▶ _WHAT THE TASK REQUIRES_: Retype the whole listing below, character for character.

▶ _ENTRIES PROVIDED_:

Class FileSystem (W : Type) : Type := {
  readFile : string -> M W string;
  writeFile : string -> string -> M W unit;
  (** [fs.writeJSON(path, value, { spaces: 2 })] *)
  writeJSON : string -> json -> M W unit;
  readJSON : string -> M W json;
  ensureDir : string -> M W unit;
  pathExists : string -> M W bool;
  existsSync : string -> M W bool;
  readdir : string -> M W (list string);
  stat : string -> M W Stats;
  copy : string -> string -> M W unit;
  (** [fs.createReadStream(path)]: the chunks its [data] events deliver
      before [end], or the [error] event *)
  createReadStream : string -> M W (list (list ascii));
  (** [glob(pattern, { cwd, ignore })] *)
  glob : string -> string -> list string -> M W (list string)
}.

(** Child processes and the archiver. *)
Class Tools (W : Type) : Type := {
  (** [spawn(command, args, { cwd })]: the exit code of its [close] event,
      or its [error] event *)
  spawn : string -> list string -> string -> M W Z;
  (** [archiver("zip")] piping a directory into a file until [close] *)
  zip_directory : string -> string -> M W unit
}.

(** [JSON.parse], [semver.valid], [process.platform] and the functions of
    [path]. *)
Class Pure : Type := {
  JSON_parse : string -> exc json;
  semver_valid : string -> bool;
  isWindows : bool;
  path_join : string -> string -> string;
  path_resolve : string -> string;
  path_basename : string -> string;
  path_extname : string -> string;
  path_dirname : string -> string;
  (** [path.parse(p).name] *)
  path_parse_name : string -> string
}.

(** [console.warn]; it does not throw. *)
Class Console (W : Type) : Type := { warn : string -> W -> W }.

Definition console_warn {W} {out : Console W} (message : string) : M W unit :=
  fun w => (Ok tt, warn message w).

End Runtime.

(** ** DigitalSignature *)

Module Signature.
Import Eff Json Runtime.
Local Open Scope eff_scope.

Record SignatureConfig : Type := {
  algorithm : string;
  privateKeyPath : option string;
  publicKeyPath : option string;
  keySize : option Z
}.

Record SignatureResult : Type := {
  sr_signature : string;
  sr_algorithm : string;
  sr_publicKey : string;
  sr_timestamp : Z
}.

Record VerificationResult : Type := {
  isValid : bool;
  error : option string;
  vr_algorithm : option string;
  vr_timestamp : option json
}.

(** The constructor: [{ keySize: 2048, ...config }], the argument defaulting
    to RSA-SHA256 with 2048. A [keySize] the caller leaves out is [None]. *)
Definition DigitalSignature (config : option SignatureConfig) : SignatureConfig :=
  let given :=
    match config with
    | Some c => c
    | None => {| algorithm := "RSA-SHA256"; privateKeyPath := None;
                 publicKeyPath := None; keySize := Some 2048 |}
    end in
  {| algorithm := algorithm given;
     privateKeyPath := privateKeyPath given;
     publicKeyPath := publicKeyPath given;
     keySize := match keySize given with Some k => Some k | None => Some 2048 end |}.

▶ _SOLUTION_:
Class FileSystem (W : Type) : Type := {
  readFile : string -> M W string;
  writeFile : string -> string -> M W unit;
  (** [fs.writeJSON(path, value, { spaces: 2 })] *)
  writeJSON : string -> json -> M W unit;
  readJSON : string -> M W json;
  ensureDir : string -> M W unit;
  pathExists : string -> M W bool;
  existsSync : string -> M W bool;
  readdir : string -> M W (list string);
  stat : string -> M W Stats;
  copy : string -> string -> M W unit;
  (** [fs.createReadStream(path)]: the chunks its [data] events deliver
      before [end], or the [error] event *)
  createReadStream : string -> M W (list (list ascii));
  (** [glob(pattern, { cwd, ignore })] *)
  glob : string -> string -> list string -> M W (list string)
}.

(** Child processes and the archiver. *)
Class Tools (W : Type) : Type := {
  (** [spawn(command, args, { cwd })]: the exit code of its [close] event,
      or its [error] event *)
  spawn : string -> list string -> string -> M W Z;
  (** [archiver("zip")] piping a directory into a file until [close] *)
  zip_directory : string -> string -> M W unit
}.

(** [JSON.parse], [semver.valid], [process.platform] and the functions of
    [path]. *)
Class Pure : Type := {
  JSON_parse : string -> exc json;
  semver_valid : string -> bool;
  isWindows : bool;
  path_join : string -> string -> string;
  path_resolve : string -> string;
  path_basename : string -> string;
  path_extname : string -> string;
  path_dirname : string -> string;
  (** [path.parse(p).name] *)
  path_parse_name : string -> string
}.

(** [console.warn]; it does not throw. *)
Class Console (W : Type) : Type := { warn : string -> W -> W }.

Definition console_warn {W} {out : Console W} (message : string) : M W unit :=
  fun w => (Ok tt, warn message w).

End Runtime.

(** ** DigitalSignature *)

Module Signature.
Import Eff Json Runtime.
Local Open Scope eff_scope.

Record SignatureConfig : Type := {
  algorithm : string;
  privateKeyPath : option string;
  publicKeyPath : option string;
  keySize : option Z
}.

Record SignatureResult : Type := {
  sr_signature : string;
  sr_algorithm : string;
  sr_publicKey : string;
  sr_timestamp : Z
}.

Record VerificationResult : Type := {
  isValid : bool;
  error : option string;
  vr_algorithm : option string;
  vr_timestamp : option json
}.

(** The constructor: [{ keySize: 2048, ...config }], the argument defaulting
    to RSA-SHA256 with 2048. A [keySize] the caller leaves out is [None]. *)
Definition DigitalSignature (config : option SignatureConfig) : SignatureConfig :=
  let given :=
    match config with
    | Some c => c
    | None => {| algorithm := "RSA-SHA256"; privateKeyPath := None;
                 publicKeyPath := None; keySize := Some 2048 |}
    end in
  {| algorithm := algorithm given;
     privateKeyPath := privateKeyPath given;
     publicKeyPath := publicKeyPath given;
     keySize := match keySize given with Some k => Some k | None => Some 2048 end |}.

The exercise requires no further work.